Jeden z najniższych wskaźników wypłaty w historii
Jak wyglądał podział zysków? Banki komercyjne pozostawiły 57 proc. zysków, czyli 7,7 mld zł, z kolei 20 proc., czyli 2,6 mld zł, pozostaje nierozdysponowana. Natomiast w formie dywidendy wypłaciły bądź wypłacą 23 proc. zysku za 2016 r., czyli 3,1 mld zł (dodatkowo jeden bank, czyli BZ WBK, wypłaci 0,536 mld zł z nierozdysponowanego zysku z lat 2014 i 2015) – wynika z podsumowania sporządzonego przez Komisję Nadzoru Finansowego.
Wspomniane 23 proc. to jeden z najniższych wskaźników wypłaty w historii polskiego sektora bankowego.
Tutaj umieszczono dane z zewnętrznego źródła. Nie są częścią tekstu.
Lemma requested_add_is_dict k product_name : forall w : world num,
  exists quantities,
    session_cart (w_session (requested (S k) (add_to_cart product_name) w))
    = Some (CartDict quantities).
Proof.
  induction k as [|k IH]; intros w.
  - cbn [requested]. rewrite add_to_cart_after. cbn. eauto.
  - change (requested (S (S k)) (add_to_cart product_name) w)
      with (requested (S k) (add_to_cart product_name)
              (reload (after (add_to_cart product_name) w))).
    apply IH.
Qed.

End CartLaws.

(** X1. Adding a product name [k] times raises its quantity by [k], in
    every cart state (absent, legacy list or dictionary); the quantity of
    every other name, the tables, the statement log, the admin flag, the
    token and the messages stay as they were. *)
Theorem adds_accumulate :
  forall (num : Type) (N : PyNumber num) (k : nat) (product_name : string)
         (w : world num),
    let w' := requested k (add_to_cart product_name) w in
    quantity_of product_name (w_session w')
      = quantity_of product_name (w_session w) + Z.of_nat k
    /\ (forall other, other <> product_name ->
          quantity_of other (w_session w') = quantity_of other (w_session w))
    /\ w_db w' = w_db w /\ w_log w' = w_log w
    /\ admin_logged_in (w_session w') = admin_logged_in (w_session w)
    /\ csrf_token (w_session w') = csrf_token (w_session w)
    /\ flashes (w_session w') = flashes (w_session w).
Proof.
  intros num N k product_name w w'. subst w'. split; [|split].
  - rewrite quantity_after_adds. now rewrite String.eqb_refl.
  - intros other Hne. rewrite quantity_after_adds.
    apply String.eqb_neq in Hne. rewrite Hne. lia.
  - apply requested_add_frame.
Qed.

Section RemoveLaws.
Context {num : Type}.

Lemma remove_from_cart_missing product_name flag token quantities msgs
    (db : database num) log :
  PyDict.get product_name quantities = None ->
  remove_from_cart product_name
    (World (Session flag token (Some (CartDict quantities)) msgs) db log) =
  (Returned (redirect cart_ep),
   World (Session flag token (Some (CartDict quantities)) msgs) db log).
Proof.
  intros Hnone. unfold remove_from_cart, bind, get_session.
  cbn [w_session session_cart]. unfold PyDict.mem. now rewrite Hnone.
Qed.

Lemma remove_from_cart_list_without product_name flag token names msgs
    (db : database num) log :
  existsb (String.eqb product_name) names = false ->
  remove_from_cart product_name
    (World (Session flag token (Some (CartList names)) msgs) db log) =
  (Returned (redirect cart_ep),
   World (Session flag token (Some (CartList names)) msgs) db log).
Proof.
  intros Hnone. unfold remove_from_cart, bind, get_session.
  cbn [w_session session_cart]. now rewrite Hnone.
Qed.

Lemma remove_from_cart_list_with product_name flag token names msgs
    (db : database num) log :
  existsb (String.eqb product_name) names = true ->
  remove_from_cart product_name
    (World (Session flag token (Some (CartList names)) msgs) db log) =
  (Raised TypeError,
   World (Session flag token (Some (CartList names)) msgs) db log).
Proof.
  intros Hsome. unfold remove_from_cart, bind, get_session.
  cbn [w_session session_cart]. now rewrite Hsome.
Qed.

Lemma existsb_eqb_In product_name names :
  existsb (String.eqb product_name) names = true <-> In product_name names.
Proof.
  rewrite existsb_exists. split.
  - intros [x [Hin Hx]]. apply String.eqb_eq in Hx. now subst.
  - intros Hin. exists product_name. split; auto. apply String.eqb_refl.
Qed.

End RemoveLaws.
Ostatnio tak niski udział zanotowano w 2009 r., kiedy z zysku za 2008 r. wypłacono zaledwie 12,5 proc. w formie dywidend. Drugim niższym wskaźnikiem był rok 2001, kiedy wypłacono tylko 16 proc. z zysku wypracowanego w 2000 r. Średni udział zysków przeznaczonych na dywidendę w ostatnich 17 latach wynosił 40 proc.
Uwagę zwraca koncentracja dywidendy – dwa banki wypłaciły aż 92,3 proc. tegorocznych dywidend całego sektora. Chodzi o Pekao i Handlowy, które wypłaciły odpowiednio 2,3 mld zł i 600 mln zł.
KNF dąży do wzmocnienia kapitałów
Jakie mogą być dywidendowe losy banków w przyszłości? Wszystko będzie zależało do polityki dywidendowej KNF, która zostanie przedstawiona na początku grudnia (lub w listopadzie, czyli wcześniej niż zwykle). Podniesione i nałożone dodatkowe wymogi w grudniu 2016 r. na banki frankowe spowodowały, że teraz swobodnie zyskiem mogą dzielić się tylko Pekao i Handlowy, potencjał mają również ING Bank Śląski (mimo że nie ma franków, ale szybko się rozwija) oraz BZ WBK (udział franków w jego portfelu jest już wyraźnie mniejszy i ma dobre współczynniki kapitałowe oraz niepodzielony zysk z lat ubiegłych).